Den nächsten Anlauf startete er mit nun 23 Jahren im Herbst 2018. In England trainierte er, um sich für das Programm zu empfehlen – sollte er eine Zusage erhalten, so sagten ihm die Coaches, werde die bis Ende November bei ihm eingehen. „Nach meinem Geburtstag am 15. Dezember hatte ich noch keine Nachricht bekommen“, erzählt Jakob Johnson, „daher hatte ich nicht mehr mit einer Zusage gerechnet – dann lag jedoch eine offizielle Einladung im Briefkasten.“ Nach dem Rückschlag ein Jahr zuvor war dieses Schreiben ein vorgezogenes Weihnachtsgeschenk. „Für mich ist das eine zweite Chance“, sagt er, „meinen Traum von der NFL zu verwirklichen.“ Zwölf Wochen schuftete der Football-Export aus Stuttgart in der Academy in Florida, wo die Lebenswirklichkeit eines NFL-Profis nachgestellt wurde. Drei Monate knallharter Drill, schweißtreibendes Training, fordernde Meetings, anspruchsvolle Filmsessions. Ein Vierteljahr Überstunden, Pauken von Spielzügen, wenig Schlaf – und immer dieser Druck, die Coaches überzeugen zu müssen. Am Pro Day, an dem Tag, an dem die NFL-Abgesandten erschienen, ging es für Jakob Johnson um nichts weniger als sein Leben. Gefühlt zumindest. An diesem Tag entscheiden sich Karrieren und platzen Träume – nur vier Talenten steht ein Platz in einem Practice Squad eines NFL-Teams zu Verfügung. Hero oder Zero. Held oder Versager. Sicherheitshalber legte sich Johnson einen Plan B zurecht; er überlegte, ob er, sollten die Scouts den Daumen senken, zu den Scorpions zurückkehrt oder in einer unterklassigen Liga in den USA anheuert. Diese Gedanken hätte er sich ersparen können. Die New England Patriots wollten ihn haben.
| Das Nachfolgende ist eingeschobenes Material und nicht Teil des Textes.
(** ** Texts of dates *)

(** The formula of TimeLocalFromString counts the days. *)
Lemma from_date y m d : 1 ≤ y → 1 ≤ m ≤ 12 →
  let '(mon, year) := if m - 2 <=? 0 then (m - 2 + 12, y - 1) else (m - 2, y) in
  Z.quot year 4 - Z.quot year 100 + Z.quot year 400 + Z.quot (367 * mon) 12 + d + year * 365 - 719499 = day_number y m d.
Proof.
  intros Hy Hm. pose proof (leaps_step y) as Hl. pose proof (proj2 (month_days_common y m Hm)) as Hb. unfold day_number. rewrite Hb. assert (leaps 1969 = 477) as -> by done.
  destruct (Z.leb_spec (m - 2) 0) as [H|H].
  - rewrite !Z.quot_div_nonneg by lia. fold (leaps (y - 1)). rewrite (proj2 (Z.ltb_ge 2 m)) by lia. cbn [andb].
    by_month Hm; try lia; change (367 * _ / 12) with (367 * 11 / 12) || change (367 * _ / 12) with (367 * 12 / 12);
      [change (common_before 1) with 0; change (367 * 11 / 12) with 336|change (common_before 2) with 31; change (367 * 12 / 12) with 367]; lia.
  - rewrite !Z.quot_div_nonneg by lia. fold (leaps y). rewrite (proj2 (Z.ltb_lt 2 m)) by lia. cbn [andb].
    assert (367 * (m - 2) / 12 = common_before m - 28 - 1) as ->; [by_month Hm; try lia; reflexivity|]. lia.
Qed.

Fixpoint all_digits (s : string) : bool :=
  match s with EmptyString => true | String a s' => bool_decide (is_Some (digit a)) && all_digits s' end.
Lemma digit_char a d : digit a = Some d → is_blank a = false ∧ a ≠ "-"%char ∧ a ≠ "+"%char.
Proof. destruct a as [[] [] [] [] [] [] [] []]; vm_compute; intros; try discriminate; by split_and!. Qed.
Lemma scan_digits_app t : ∀ n acc f rest, String.length t = n → all_digits t = true →
  scan_digits n (t +:+ rest) acc f = ((scan_digits n t acc f).1, rest).
Proof.
  induction t as [|a t IH]; intros n acc f rest <- Ht; [by destruct rest, f|]. cbn [all_digits] in Ht. apply andb_true_iff in Ht as [Ha Ht].
  apply bool_decide_eq_true in Ha as [d Ha]. change (String a t +:+ rest) with (String a (t +:+ rest)). cbn [String.length scan_digits]. rewrite Ha. by apply IH.
Qed.
Definition prints_well (w : nat) (z : Z) : bool :=
  (String.length (fmt_0d w z) =? w)%nat && all_digits (fmt_0d w z) && bool_decide ((scan_digits w (fmt_0d w z) 0 false).1 = Some z).
Lemma prints_2 z : 0 ≤ z < 100 → prints_well 2 z = true.
Proof.
  intros Hz. assert (forallb (prints_well 2) (seqZ 0 100) = true) as H by (vm_compute; reflexivity).
  rewrite forallb_forall in H. apply H, list_elem_of_In, elem_of_seqZ. lia.
Qed.
Lemma prints_4 z : 1970 ≤ z < 2200 → prints_well 4 z = true.
Proof.
  intros Hz. assert (forallb (prints_well 4) (seqZ 1970 230) = true) as H by (vm_compute; reflexivity).
  rewrite forallb_forall in H. apply H, list_elem_of_In, elem_of_seqZ. lia.
Qed.
Lemma prints_length w z : prints_well w z = true → String.length (fmt_0d w z) = w.
Proof. unfold prints_well. rewrite !andb_true_iff, Nat.eqb_eq. tauto. Qed.
Lemma scan_printed w z rest : (0 < w)%nat → prints_well w z = true → scan_d w (fmt_0d w z +:+ rest) = (Some z, rest).
Proof.
  unfold prints_well. rewrite !andb_true_iff, Nat.eqb_eq, bool_decide_eq_true. intros Hw [[Hl Hd] Hs]. unfold scan_d.
  destruct (fmt_0d w z) as [|a t] eqn:Ht; [simpl in Hl; lia|]. rewrite <-Ht in Hs. cbn [all_digits] in Hd. apply andb_true_iff in Hd as [Ha Hd].
  pose proof Ha as Ha'. apply bool_decide_eq_true in Ha' as [d Ha']. destruct (digit_char a d Ha') as (Hb & Hm & Hp).
  change (String a t +:+ rest) with (String a (t +:+ rest)). cbn [skip_blanks]. rewrite Hb.
  assert (scan_digits w (String a (t +:+ rest)) 0 false = (Some z, rest)) as Hr.
  { change (String a (t +:+ rest)) with (String a t +:+ rest). rewrite <-Ht. rewrite scan_digits_app; [by rewrite Hs|by rewrite Ht|rewrite Ht; cbn [all_digits]; by rewrite Ha]. }
  destruct a as [[] [] [] [] [] [] [] []]; try exact Hr; by exfalso.
Qed.
Lemma gap_printed a w z rest : digit a = None → (0 < w)%nat → prints_well w z = true → scan_gap (String a "" +:+ fmt_0d w z +:+ rest) = Some (fmt_0d w z +:+ rest).
Proof.
  change (String a "" +:+ fmt_0d w z +:+ rest) with (String a (fmt_0d w z +:+ rest)).
  unfold prints_well. rewrite !andb_true_iff, Nat.eqb_eq. intros Ha Hw [[Hl Hd] _]. cbn [scan_gap]. rewrite Ha. f_equal.
  destruct (fmt_0d w z) as [|b t]; [simpl in Hl; lia|]. cbn [all_digits] in Hd. apply andb_true_iff in Hd as [Hb _].
  apply bool_decide_eq_true in Hb as [d Hb]. change (String b t +:+ rest) with (String b (t +:+ rest)). cbn [drop_nondigits]. by rewrite Hb.
Qed.

(** The fields of a printed date come back. *)
Lemma scan_date y m d h mi s : 1970 ≤ y < 2200 → 0 ≤ m < 100 → 0 ≤ d < 100 → 0 ≤ h < 100 → 0 ≤ mi < 100 → 0 ≤ s < 100 →
  let text := fmt_0d 4 y +:+ "-" +:+ fmt_0d 2 m +:+ "-" +:+ fmt_0d 2 d +:+ " " +:+ fmt_0d 2 h +:+ ":" +:+ fmt_0d 2 mi +:+ ":" +:+ fmt_0d 2 s in
  scan_numbers scan_gap [4; 2; 2; 2; 2; 2]%nat text = [y; m; d; h; mi; s] ∧ String.length text = 19%nat.
Proof.
  intros Hy Hm Hd Hh Hmi Hs. apply prints_4 in Hy. apply prints_2 in Hm, Hd, Hh, Hmi, Hs. split.
  - rewrite <-(sapp_nil (fmt_0d 2 s)).
    cbn [scan_numbers]. do 5 (rewrite scan_printed by (done || lia); cbn beta iota; rewrite gap_printed by (done || lia); cbn beta iota). by rewrite scan_printed by (done || lia).
  - rewrite !slength_app. cbn [String.length]. by rewrite !prints_length.
Qed.
Lemma substring_all s n : (String.length s <= n)%nat → String.substring 0 n s = s.
Proof. revert n. induction s as [|a s IH]; intros [|n] Hn; try done; [simpl in Hn; lia|]. cbn [String.substring]. f_equal. apply IH. simpl in Hn. lia. Qed.
(* ===== verification/DbBase.v ===== *)
(** * The state of the database server and what its modules share

    src/lib_app/db_server: base/common.c, base/base_module.h and
    parseyaml/yamlparse.cpp.  The database is mldb's, the DP messages that are
    sent are collected in a list.  The nodes of yaml-cpp are a tree whose scalars
    are converted by yaml-cpp. *)

From S2P Require Import Prelude Float Json JsonText Mldb.
From Stdlib Require Import QArith_base Ascii.
From stdpp Require Import pretty.
#[local] Open Scope Z_scope.

(** A C string ends at its first zero byte. *)
Fixpoint c_string (s : string) : string :=
  match s with
  | EmptyString => ""
  | String a s' => if decide (a = "000"%char) then "" else String a (c_string s')
  end.
Definition quoted (s : string) : string := "'" +:+ c_string s +:+ "'".

Section state.
Context {M : Mldb} {J : JsonText} {R : RealFormat}.

Record DbServer := mkDbServer {
  sysConfig : Db;
  sent : list (string * json) }.
Abbreviation DM := (ST DbServer).
(** A handler gets a request and what the reply holds, and returns a code. *)
Definition Handler : Type := json → json → DM (Z * json).

Definition run_sql (f : Db → Db) : DM unit := modify (λ s, mkDbServer (f (sysConfig s)) (sent s)).
Definition insert_row (t c v : string) : DM unit := run_sql (λ d, mldb_insert d t c v).
Definition update_rows (t set w : string) : DM unit := run_sql (λ d, mldb_update d t set w).
Definition delete_rows (t w : string) : DM unit := run_sql (λ d, mldb_delete d t w).
Definition create_table (t c : string) : DM unit := run_sql (λ d, mldb_create d t c).
Definition drop_table (t : string) : DM unit := run_sql (λ d, mldb_drop d t).
Definition select_rows (t w : string) : DM (bool * json) :=
  gets (λ s, String2Json (mldb_select (sysConfig s) t w)).

(** jtemp["jData"][0][k].asString(), and the number in it *)
Definition get_text (jtemp : json) (k : string) : res string :=
  d ← jkey jtemp "jData"; r ← jidx d 0; v ← jkey r k; Ok (asString v).
Definition get_int (jtemp : json) (k : string) : res Z := get_text jtemp k ≫= stoi.
Definition get_float (jtemp : json) (k : string) : res json :=
  t ← get_text jtemp k; f ← stof t; Ok (JReal (f_to_Q f)).
(** String2Json(..) && jtemp["jData"].size() *)
Definition found (q : bool * json) : res bool :=
  if q.1 then d ← jkey q.2 "jData"; Ok (negb (jsize d =? 0)%nat) else Ok false.

(** jret[k] = stoi(jtemp["jData"][0][c].asString()) for some pairs (k, c) *)
Fixpoint copy_ints (jtemp : json) (kcs : list (string * string)) (jret : json) : res json :=
  match kcs with
  | [] => Ok jret
  | (k, c) :: kcs' => z ← get_int jtemp c; jret' ← jset jret k (JInt z); copy_ints jtemp kcs' jret'
  end.
Fixpoint copy_texts (jtemp : json) (kcs : list (string * string)) (jret : json) : res json :=
  match kcs with
  | [] => Ok jret
  | (k, c) :: kcs' => t ← get_text jtemp c; jret' ← jset jret k (JStr t); copy_texts jtemp kcs' jret'
  end.
Fixpoint copy_floats (jtemp : json) (kcs : list (string * string)) (jret : json) : res json :=
  match kcs with
  | [] => Ok jret
  | (k, c) :: kcs' => f ← get_float jtemp c; jret' ← jset jret k f; copy_floats jtemp kcs' jret'
  end.
Definition same (ks : list string) : list (string * string) := (λ k, (k, k)) <$> ks.

(** int JV_TO_INT(jreq["body"], k, .., 0) *)
Definition body_int (jreq : json) (k : string) : DM Z :=
  lift (b ← jkey jreq "body"; JV_TO_INT b k 0).
Definition body_string (jreq : json) (k : string) : DM string :=
  lift (b ← jkey jreq "body"; JV_TO_STRING b k "").

Definition broadcast (jreq : json) : DM unit :=
  modify (λ s, mkDbServer (sysConfig s) (sent s ++ [("DP_DB_BROADCAST", jreq)])).

(** The loop over a table of handlers; [body] is jret["body"]. *)
Fixpoint find_handler (table : list (string * Handler)) (stype : string) : option Handler :=
  match table with
  | [] => None
  | (ty, h) :: table' => if decide (stype = ty) then Some h else find_handler table' stype
  end.

(** ** Configuration *)
Inductive yaml :=
| YNone | YNull | YScalar (s : string) | YSeq (l : list yaml) | YMap (l : list (string * yaml)).
Class YamlCpp := {
  scalar_int : string → option Z;
  scalar_float : string → option Q }.
Context {Y : YamlCpp}.

Fixpoint yfind (k : string) (l : list (string * yaml)) : yaml :=
  match l with
  | [] => YNone
  | (k', v) :: l' => if decide (k = k') then v else yfind k l'
  end.
Definition getSub (n : yaml) (key : string) : yaml :=
  match n with YMap l => yfind key l | _ => YNull end.
Definition as_string (n : yaml) : res string :=
  match n with YScalar s => Ok s | YNull => Ok "null" | _ => Ub UB_Uncaught end.
Definition getString (n : yaml) (key : string) : res string :=
  match n with
  | YMap l => match yfind key l with YNone => Ok "" | v => as_string v end
  | _ => Ok ""
  end.
Definition getInt (n : yaml) (key : string) : Z :=
  match n with
  | YMap l => match yfind key l with YScalar s => default 0 (scalar_int s) | _ => 0 end
  | _ => 0
  end.
Definition getFloat (n : yaml) (key : string) (d : Q) : Q :=
  match n with
  | YMap l => match yfind key l with YScalar s => default d (scalar_float s) | _ => d end
  | _ => d
  end.
(** m_root[..][i][key].as<..>() *)
Definition yindex (n : yaml) (i : nat) : yaml :=
  match n with YSeq l => default YNone (l !! i) | _ => YNone end.
Definition as_int (n : yaml) (key : string) : res Z :=
  match getSub n key with
  | YScalar s => match scalar_int s with Some z => Ok z | None => Ub UB_Uncaught end
  | _ => Ub UB_Uncaught
  end.
Definition as_float (n : yaml) (key : string) : res Q :=
  match getSub n key with
  | YScalar s => match scalar_float s with Some q => Ok q | None => Ub UB_Uncaught end
  | _ => Ub UB_Uncaught
  end.

(** common.c *)
Definition creat_version_table (name version : string) : DM unit :=
  create_table name "id INTEGER PRIMARY KEY,sVersion TEXT NOT NULL";;
  insert_row name "id,sVersion" ("0," +:+ quoted version).
End state.
Arguments DbServer {_}.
Verdienst in der Practice Squad: 108.000 Euro

„Ich glaube, ihnen hat meine Arbeitseinstellung gefallen“, sagt der 1,94-Meter Mann, „viele Jungs aus den USA halten sich für Superstars, wenn sie es bis hierhin gebracht haben – Spieler aus Deutschland sind froh, dabei zu sein und bereit, hart zu arbeiten.“ Einen Pluspunkt durfte der 24-Jährige zudem für sich verzeichnen: Die meiste Zeit seiner Karriere spielte er als Linebacker und Tight End, zuletzt wurde er als Fullback gelistet. „Diese Flexibilität macht mich attraktiver für die Teams“, vermutet der Auswanderer, der sich nun bei den Pats beweisen kann. Er wird versuchen, den Sprung in den 53-Mann-Kader zu schaffen. Gelingt das nicht, bleibt er eine Saison im Trainingsteam – er darf zwar nicht in den Kader berufen werden, aber er ist unkündbar. Und die Vergütung unterscheidet sich natürlich von der eines Praktikanten, nach NFL-Regularien erhält der Nachwuchsmann 122.400 Dollar (108.000 Euro). Diesen Weg hat auch der Aalener Moritz Böhringer beschritten. Vor zwei Jahren stand der Footballer von den Schwäbisch Hall Unicorns als Wide Receiver in der Practice Squad der Minnesota Vikings, doch er scheiterte. Nun steht der 25-Jährige nach der Umschulung zum Tight End in der Trainingsmannschaft der Cincinnati Bengals. Jakob Johnson und Moritz Böhringer haben sich zu Jahresbeginn kennengelernt und gemeinsam trainiert – und ganz egal, wo der Weg des Stuttgarters auch hinführt: Seine Geburtsstadt hat er stets bei sich – auf seinen rechten Oberarm hat er sich 0711 tätowieren lassen.